TASK REQUIREMENTS:
Write out exactly the lines from the start of the entries through the one that contains "ids ← json_unmarshal v;", including both.

___ INFORMATION PROVIDED

(** The JSON of a record. *)
Class RecordJSON := {
  json_marshal : StoreIDs → result string;
  json_unmarshal : string → result StoreIDs }.
Class RecordJSONLaws `{RecordJSON} := {
  json_nonempty ids v : json_marshal ids = Ok v → v ≠ "";
  json_roundtrip ids v : json_marshal ids = Ok v → json_unmarshal v = Ok ids }.

Definition encodeIDs `{RecordJSON} (ids : StoreIDs) : result string := json_marshal ids.

Definition decodeIDs `{RecordJSON} (v : string) : result StoreIDs :=
  ids ← json_unmarshal v;
  if bool_decide (si_store ids = "") then Err (Sentinel "a record without a store") else Ok ids.

(** ** A change *)

(** What an edit of the data comes to: the data to write, if any, and the answer. *)
Definition edit (A : Type) : Type := gmap string string → result (option (gmap string string) * A).

(** Where a change is: at its first look, making the ConfigMap, looking again,
    writing, or done; with the attempts left. *)
Inductive progress (A : Type) :=
  | Looking (n : nat) | Making (n : nat) | Relooking (n : nat)
  | Writing (n : nat) (o : object) (a : A)
  | Finished (r : result A).
Arguments Looking {_} _.
Arguments Making {_} _.
Arguments Relooking {_} _.
Arguments Writing {_} _ _ _.
Arguments Finished {_} _.

(** [retry.DefaultRetry] makes five attempts. *)
Definition attempts : nat := 5.

Definition api_failure (e : api_error) : error :=
  match e with
  | NotFound => Sentinel "not found" | AlreadyExists => Sentinel "already exists"
  | Conflict => Sentinel "conflict" | APIFailed e => e
  end.

Definition again {A} (n : nat) (e : api_error) : progress A :=
  match e, n with
  | Conflict, S (S m) => Looking (S m)
  | _, _ => Finished (Err (api_failure e))
  end.

Section Recorder.
Context {K : Type} `{ConfigMaps K} `{RecordJSON}.

(** The object was read: the edit, and what is left to write. *)
Definition edited {A} (f : edit A) (n : nat) (o : object) : progress A :=
  match f (ob_data o) with
  | Err e => Finished (Err e)
  | Ok (None, a) => Finished (Ok a)
  | Ok (Some data, a) => Writing n (mkObject (ob_version o) data) a
  end.

Definition change_step {A} (f : edit A) (k : K) (p : progress A) : K * progress A :=
  match p with
  | Looking n =>
      match cm_get k with
      | (k', inl o) => (k', edited f n o)
      | (k', inr NotFound) => (k', Making n)
      | (k', inr e) => (k', again n e)
      end
  | Making n =>
      match cm_create k with
      | (k', inl o) => (k', edited f n o)
      | (k', inr AlreadyExists) => (k', Relooking n)
      | (k', inr e) => (k', again n e)
      end
  | Relooking n =>
      match cm_get k with
      | (k', inl o) => (k', edited f n o)
      | (k', inr e) => (k', again n e)
      end
  | Writing n o a =>
      match cm_update k o with
      | (k', inl _) => (k', Finished (Ok a))
      | (k', inr e) => (k', again n e)
      end
  | Finished r => (k, Finished r)
  end.

(** Alone, until it is done.  An attempt makes at most four calls, so that twenty
    are enough. *)
Fixpoint change_run {A} (f : edit A) (fuel : nat) (k : K) (p : progress A) : K * result A :=
  match p, fuel with
  | Finished r, _ => (k, r)
  | _, 0 => (k, Err (Sentinel "out of fuel"))
  | _, S fuel => let '(k', p') := change_step f k p in change_run f fuel k' p'
  end.
Definition change {A} (f : edit A) (k : K) : K * result A := change_run f (4 * attempts) k (Looking attempts).

(** [read] alone: the data as it is, made where there is none. *)
Definition read (k : K) : K * result (gmap string string) :=
  change_run (λ data, Ok (None, data)) 4 k (Looking 1).

Definition decode_all (data : gmap string string) : result (gmap string StoreIDs) :=
  fold_result (λ out kv, ids ← wrap "the record of %s: %w" [kv.1] (decodeIDs kv.2); Ok (<[kv.1 := ids]> out)) ∅ (map_to_list data).

Definition Load (k : K) : K * result (gmap string StoreIDs) :=
  let '(k', r) := read k in (k', data ← r; decode_all data).

Definition claim_edit (key : string) (ids : StoreIDs) : edit StoreIDs := λ data,
  match data !! key with
  | Some v => existing ← decodeIDs v; Ok (None, existing)
  | None => v ← encodeIDs ids; Ok (Some (<[key := v]> data), ids)
  end.
Definition Claim (k : K) (key : string) (ids : StoreIDs) : K * result StoreIDs := change (claim_edit key ids) k.

Definition save_edit (key : string) (ids : StoreIDs) : edit unit := λ data,
  v ← encodeIDs ids;
  if bool_decide (default "" (data !! key) = v) then Ok (None, tt) else Ok (Some (<[key := v]> data), tt).
Definition Save (k : K) (key : string) (ids : StoreIDs) : K * result unit := change (save_edit key ids) k.

Definition forget_edit (key : string) : edit unit := λ data,
  match data !! key with None => Ok (None, tt) | Some _ => Ok (Some (delete key data), tt) end.
Definition Forget (k : K) (key : string) : K * result unit := change (forget_edit key) k.

#[export] Instance configmap_recorder : Recorder K := {|
  rec_load := Load; rec_claim := Claim; rec_save := Save; rec_forget := Forget |}.
End Recorder.

(** ** Alone *)

Section Alone.
Context {K : Type} `{ConfigMapsLaws K} `{RecordJSONLaws}.

Definition data_of (k : K) : gmap string string := default ∅ (ob_data <$> cm_now k).

Lemma created_data k k' : created cm_now cm_given k k' → data_of k' = data_of k.
Proof. intros (v & Hn & Hn' & _). unfold data_of. by rewrite Hn, Hn'. Qed.

Lemma updated_data k k' o : updated cm_now cm_given k k' o → data_of k' = ob_data o.
Proof. intros (cur & v & _ & _ & Hn' & _). unfold data_of. by rewrite Hn'. Qed.

Lemma get_data k : data_of (cm_get k).1 = data_of k.
Proof. unfold data_of. by destruct (cm_get_kept k) as [-> _]. Qed.

Lemma create_data k : data_of (cm_create k).1 = data_of k.
Proof.
  destruct (cm_create k) as [k' [o|e]] eqn:Hc; simpl.
  - apply cm_create_ok in Hc as [Hc _]. by apply created_data.
  - apply cm_create_err in Hc as [Hc|Hc]; [unfold data_of; by rewrite Hc|by apply created_data].
Qed.

(** How far a change of the data [d] is: nothing is written before it is done, and
    then what the edit made of [d], or nothing if there was nothing to write. *)
Definition on_course {A} (f : edit A) (d : gmap string string) (k : K) (p : progress A) : Prop :=
  match p with
  | Looking _ | Making _ | Relooking _ => data_of k = d
  | Writing _ o a => data_of k = d ∧ f d = Ok (Some (ob_data o), a)
  | Finished (Ok a) => ∃ w, f d = Ok (w, a) ∧ data_of k = default d w
  | Finished (Err _) => data_of k = d ∨ ∃ d' a, f d = Ok (Some d', a) ∧ data_of k = d'
  end.

Lemma again_on_course {A} (f : edit A) d k n e : data_of k = d → on_course f d k (again n e).
Proof. intros Hd. destruct e; simpl; auto. destruct n as [|[|n]]; simpl; auto. Qed.

Lemma edited_on_course {A} (f : edit A) d k n o : data_of k = d → ob_data o = d → on_course f d k (edited f n o).
Proof.
  intros Hk Ho. unfold edited. rewrite Ho. destruct (f d) as [[[d'|] a]|e] eqn:Hf; simpl; [by split| |by left].
  exists None. done.
Qed.
Lemma forget_within :
  triple (busy a0 key U) (on_rec (λ s, rec_forget s key)) (λ _, busy a0 key U) (busy a0 key U).
Proof.
  intros a (Hw & Hl & HU). unfold on_rec.
  assert (∀ r, rec_data r = rec_data (a_rec a) ∨ rec_data r = delete key (rec_data (a_rec a)) →
    busy a0 key U (mkArbiter (a_fga a) r (a_loaded a) (a_ids a))) as Hgo.
  { intros r Hr. apply within_record; [done..| |].
    - intros k Hne. split; [|done]. destruct Hr as [->| ->]; [done|by rewrite lookup_delete_ne].
    - intros x [Hx|Hx]; [|left; left; by exists x]. destruct Hr as [Hr|Hr]; rewrite Hr in Hx.
      + left. right. by exists x.
      + by rewrite lookup_delete_eq in Hx. }
  destruct (rec_forget (a_rec a) key) as [r [[]|e]] eqn:Hs; apply Hgo.
  - right. by eapply rec_forget_ok.
  - by eapply rec_forget_err.
Qed.

Lemma unset_within : triple (busy a0 key U) (unset key) (λ _, busy a0 key U) (busy a0 key U).
Proof.
  intros a (Hw & Hl & HU). unfold unset. apply within_record; [done..| |].
  - intros k Hne. split; [done|]. by rewrite lookup_delete_ne.
  - intros x [Hx|Hx]; [left; right; by exists x|]. by rewrite lookup_delete_eq in Hx.
Qed.

(** What is known of the ids an operation works with. *)
Definition held (ids : StoreIDs) (a : arbiter F R) : Prop :=
  busy a0 key U a ∧ own a0 key (si_store ids) ∧ si_store ids ∈ ai_used (a_fga a).

Lemma names_held a ids : busy a0 key U a → names a key (si_store ids) → held ids a.
Proof. intros Hb Hn. destruct (within_own _ _ _ (proj1 Hb) _ Hn). done. Qed.

Lemma claim_within created :
  triple (λ a, busy a0 key U a ∧ own a0 key created ∧ created ∈ ai_used (a_fga a))
    (on_rec (λ s, rec_claim s key (mkIDs created "" "" [] false)))
    (λ ids a, held ids a ∧ own a0 key created) (λ a, busy a0 key U a ∧ own a0 key created).
Proof.
  intros a ((Hw & Hl & HU) & Hown & Hin). unfold on_rec. set (mine := mkIDs created "" "" [] false).
  assert (∀ r ids, rec_data r = <[key := ids]> (rec_data (a_rec a)) → held ids a →
    held ids (mkArbiter (a_fga a) r (a_loaded a) (a_ids a))) as Hgo.
  { intros r ids Hr (_ & Hown' & Hin'). split; [|done]. apply within_record; [done..| |].
    - intros k Hne. split; [|done]. by rewrite Hr, lookup_insert_ne.
    - intros x [Hx|Hx]; [|left; left; by exists x]. rewrite Hr, lookup_insert_eq in Hx.
      injection Hx as <-. by right. }
  assert (held mine a) as Hmine by done.
  destruct (rec_claim (a_rec a) key mine) as [r [ids|e]] eqn:Hc.
  - destruct (rec_claim_ok _ _ _ _ _ Hc) as [Hids Hr]. split; [|done]. apply Hgo; [done|].
    destruct (rec_data (a_rec a) !! key) as [old|] eqn:Hold; simpl in Hids; subst ids; [|done].
    apply names_held; [done|]. right. by exists old.
  - split; [|done]. destruct (rec_claim_err _ _ _ _ _ Hc) as [Hr|[_ Hr]]; [|by apply (Hgo r mine)].
    apply within_record; [done..| |].
    + intros k Hne. by rewrite Hr.
    + intros x. rewrite Hr. intros [Hx|Hx]; left; [right|left]; by exists x.
Qed.

Lemma or_else_within {A} (Q E : arbiter F R → Prop) (P : A → arbiter F R → Prop) m g :
  triple Q m P E → triple E g (λ _, busy a0 key U) (busy a0 key U) → triple Q (or_else m g) P (busy a0 key U).
Proof.
  intros Hm Hg a Hq. specialize (Hm a Hq). unfold or_else. destruct (m a) as [a' [x|e]]; [done|].
  specialize (Hg a' Hm). by destruct (g a') as [a'' [[]|e']].
Qed.
End Steps.

(** *** The operations *)

Section Operations.
Context (a0 : arbiter F R) (key : string).

Lemma names_record a x k s :
  rec_data x = rec_data (a_rec a) → names (mkArbiter (a_fga a) x (a_loaded a) (a_ids a)) k s ↔ names a k s.
Proof. intros Hx. unfold names. simpl. by rewrite Hx. Qed.

Lemma within_same_record a x :
  within a0 key a → rec_data x = rec_data (a_rec a) → within a0 key (mkArbiter (a_fga a) x (a_loaded a) (a_ids a)).
Proof.
  intros [H1 H2 H3 H4 H5 H6] Hx. split; simpl; try done.
  - intros k s Hne. by rewrite names_record, H2.
  - intros s. rewrite names_record by done. apply H3.
Qed.

Lemma load_within : triple (within a0 key) load (λ _, busy a0 key ∅) (within a0 key).
Proof.
  intros a Hw. unfold load. destruct (a_loaded a) eqn:Hl; [done|].
  pose proof (rec_load_data (a_rec a)) as Hx.
  destruct (rec_load (a_rec a)) as [x [ids|e]] eqn:Hr; simpl in Hx; [|rewrite <-Hl; by apply within_same_record].
  apply rec_load_ok in Hr as ->.
  destruct Hw as [H1 H2 H3 H4 H5 H6]. specialize (H5 Hl).
  assert (∀ k s, names (mkArbiter (a_fga a) x true (rec_data (a_rec a))) k s ↔ names a k s) as Hn.
  { intros k s. unfold names. simpl. rewrite H5, lookup_empty, Hx. naive_solver. }
  split_and!; [|done|done]. split; simpl; try done.
  - intros k s Hne. by rewrite Hn, H2.
  - intros s. rewrite Hn. apply H3.
  - intros Hl0. destruct (H6 Hl0) as [Hl1 _]. congruence.
Qed.

(** The ids at work, whose store is the key's own. *)
Definition hold (ids : StoreIDs) (a : arbiter F R) : Prop :=
  busy a0 key {[si_store ids]} a ∧ own a0 key (si_store ids).

Lemma held_hold U ids a : held a0 key U ids a → hold ids a.
Proof. intros ((Hw & Hl & HU) & Hown & Hin). split; [|done]. split_and!; [done|done|set_solver]. Qed.

Lemma busy_weaken U U' a : U ⊆ U' → busy a0 key U' a → busy a0 key U a.
Proof. intros Hsub (Hw & Hl & HU). split_and!; [done|done|set_solver]. Qed.

Lemma hold_weaken ids a : hold ids a → busy a0 key ∅ a.
Proof. intros [Hb _]. by eapply busy_weaken; [|exact Hb]. Qed.

(** A step that keeps what is known keeps the ids at work. *)
Lemma hold_step {A} ids (m : act (arbiter F R) A) :
  (own a0 key (si_store ids) →
   triple (busy a0 key {[si_store ids]}) m (λ _, busy a0 key {[si_store ids]}) (busy a0 key {[si_store ids]})) →
  triple (hold ids) m (λ _, hold ids) (busy a0 key ∅).
Proof.
  intros Hm a [Hb Hown]. specialize (Hm Hown a Hb). destruct (m a) as [a' [x|e]]; [done|].
  by eapply busy_weaken; [|exact Hm].
Qed.

Lemma hold_known ids a : hold ids a →
  busy a0 key {[si_store ids]} a ∧ si_store ids ∈ ai_used (a_fga a).
Proof. intros [(Hw & Hl & HU) _]. split; [done|set_solver]. Qed.

Lemma set_hold ids : triple (hold ids) (set key ids) (λ _, hold ids) (busy a0 key ∅).
Proof.
  apply hold_step. intros Hown. eapply triple_weaken; [by apply (set_within a0 key {[si_store ids]})| |done|done].
  intros a (Hw & Hl & HU). split; [done|set_solver].
Qed.

Lemma save_hold ids : triple (hold ids) (on_rec (λ s, rec_save s key ids)) (λ _, hold ids) (busy a0 key ∅).
Proof.
  apply hold_step. intros Hown. eapply triple_weaken; [by apply (rec_save_within a0 key {[si_store ids]})| |by intros ? ? [? _]|done].
  intros a (Hw & Hl & HU). split; [done|set_solver].
Qed.

Lemma establish_within e : triple (busy a0 key ∅) (establish key e) hold (busy a0 key ∅).
Proof.
  unfold establish. eapply triple_bind; [apply triple_wrap, createStore_within|]. intros created. simpl.
  eapply triple_bind; [eapply or_else_within; [apply triple_wrap, claim_within|]|].
  { intros a [Hb Hown]. by apply deleteStore_within. }
  intros ids. simpl. eapply (triple_bind _ _ (λ _, hold ids)).
  - intros a [Hheld Hown]. apply held_hold in Hheld. case_bool_decide as Hsame; [done|].
    pose proof (hold_step ids (ignoring (deleteStore created))) as Hstep. apply Hstep; [|done].
    intros _. by apply triple_ignoring, deleteStore_within.
  - intros _. eapply (triple_bind _ _ (λ _, hold ids)); [|by intros []; apply triple_ret].
    apply set_hold.
Qed.

Lemma renew_model_within e ids : triple (hold ids) (renew_model key e ids) hold (busy a0 key ∅).
Proof.
  unfold renew_model. destruct (_ || _); [|by apply triple_ret].
  eapply (triple_bind _ _ (λ _, hold ids)); [apply triple_wrap, hold_step; intros Hown; apply writeModel_within|]. intros model. simpl.
  set (ids' := with_model ids model (ModelDigest (e_model e))). change (hold ids) with (hold ids').
  eapply triple_bind; [apply triple_wrap, save_hold|]. intros [].
  eapply triple_bind; [apply set_hold|]. intros []. by apply triple_ret.
Qed.

Lemma platformTuples_within e ids : triple (hold ids) (platformTuples fuel key e ids) hold (busy a0 key ∅).
Proof.
  unfold platformTuples, tupleDiff. destruct (_ && _ && _ && _); [by apply triple_ret|].
  assert (∀ writes deletes, triple (hold ids) (writeTuples (si_store ids) (si_model ids) writes deletes)
    (λ _, hold ids) (busy a0 key ∅)) as Hwrite.
  { intros writes deletes. apply hold_step. intros Hown. by apply writeTuples_within. }
  eapply triple_bind; [apply triple_wrap, Hwrite|]. intros [].
  eapply (triple_bind _ _ (λ _, hold ids)).
  { destruct (_ && _); [|by apply triple_ret]. unfold take_memberships.
    eapply (triple_bind _ _ (λ _, hold ids)); [apply triple_wrap, hold_step; intros Hown; apply readAll_within|].
    intros members. apply triple_wrap, Hwrite. }
  intros []. set (ids' := with_written ids (e_tuples e) (e_mirror e)). change (hold ids) with (hold ids').
  eapply triple_bind; [apply triple_wrap, save_hold|]. intros [].
  eapply triple_bind; [apply set_hold|]. intros []. by apply triple_ret.
Qed.

(** What the arbiter holds of the key. *)
Lemma get_within U :
  triple (busy a0 key U) (get key)
    (λ got a, busy a0 key U a ∧ ∀ ids, got = Some ids → hold ids a) (busy a0 key U).
Proof.
  intros a Hb. unfold get. split; [done|]. intros ids Hget. apply (held_hold U), names_held; [done|].
  left. by exists ids.
Qed.

Lemma get_hold {A} (k : option StoreIDs → act (arbiter F R) A) P :
  triple (busy a0 key ∅) (k None) P (busy a0 key ∅) →
  (∀ ids, triple (hold ids) (k (Some ids)) P (busy a0 key ∅)) →
  triple (busy a0 key ∅) (act_bind (get key) k) P (busy a0 key ∅).
Proof.
  intros Hnone Hsome. eapply triple_bind; [apply get_within|]. intros [ids|] a [Hb Hh]; [|by apply Hnone].
  by apply Hsome, Hh.
Qed.

Lemma loaded_within {A} (m : act (arbiter F R) A) :
  triple (busy a0 key ∅) m (λ _, busy a0 key ∅) (busy a0 key ∅) →
  triple (within a0 key) (act_bind load (λ _, m)) (λ _, within a0 key) (within a0 key).
Proof.
  intros Hm. eapply triple_bind; [apply load_within|]. intros [].
  eapply triple_weaken; [exact Hm|done|by intros ? ? [? _]|by intros ? [? _]].
Qed.

Lemma Resolve_within e :
  key = recordKey e → triple (within a0 key) (Resolve fuel e) hold (within a0 key).
Proof.
  intros Hkey. unfold Resolve. rewrite <- Hkey. eapply triple_bind; [apply load_within|]. intros [].
  assert (∀ ids, triple (hold ids) (act_bind (renew_model key e ids) (platformTuples fuel key e))
    hold (busy a0 key ∅)) as Hrest.
  { intros ids. eapply triple_bind; [apply renew_model_within|]. intros ids'. apply platformTuples_within. }
  eapply triple_weaken; [apply get_hold|done|by intros ? ?|by intros ? [? _]].
  - eapply triple_bind; [apply establish_within|apply Hrest].
  - intros ids. eapply (triple_bind _ _ hold); [by apply triple_ret|apply Hrest].
Qed.

(** A store of the key is removed, with its record. *)
Lemma removed_within {A} ids (forget : act (arbiter F R) A) format args :
  triple (busy a0 key ∅) forget (λ _, busy a0 key ∅) (busy a0 key ∅) →
  triple (hold ids) (act_bind (act_wrap format args (deleteStore (si_store ids))) (λ _, act_bind forget (λ _, unset key)))
    (λ _, busy a0 key ∅) (busy a0 key ∅).
Proof.
  intros Hf. eapply (triple_bind _ _ (λ _, busy a0 key ∅)).
  - apply triple_wrap. intros a Hh. destruct (hold_weaken _ _ Hh) as (Hw & Hl & HU).
    apply (deleteStore_within a0 key ∅); [apply Hh|done].
  - intros []. eapply triple_bind; [exact Hf|]. intros x. apply unset_within.
Qed.

Lemma Purge_within tenant component :
  key = recordKey (store_of tenant component "") →
  triple (within a0 key) (Purge tenant component) (λ _, within a0 key) (within a0 key).
Proof.
  intros Hkey. unfold Purge. rewrite <- Hkey. apply loaded_within.
  apply get_hold; [by apply triple_ret|]. intros ids. apply removed_within, triple_wrap, forget_within.
Qed.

______

ANSWER BOX:
(** The JSON of a record. *)
Class RecordJSON := {
  json_marshal : StoreIDs → result string;
  json_unmarshal : string → result StoreIDs }.
Class RecordJSONLaws `{RecordJSON} := {
  json_nonempty ids v : json_marshal ids = Ok v → v ≠ "";
  json_roundtrip ids v : json_marshal ids = Ok v → json_unmarshal v = Ok ids }.

Definition encodeIDs `{RecordJSON} (ids : StoreIDs) : result string := json_marshal ids.

Definition decodeIDs `{RecordJSON} (v : string) : result StoreIDs :=
  ids ← json_unmarshal v;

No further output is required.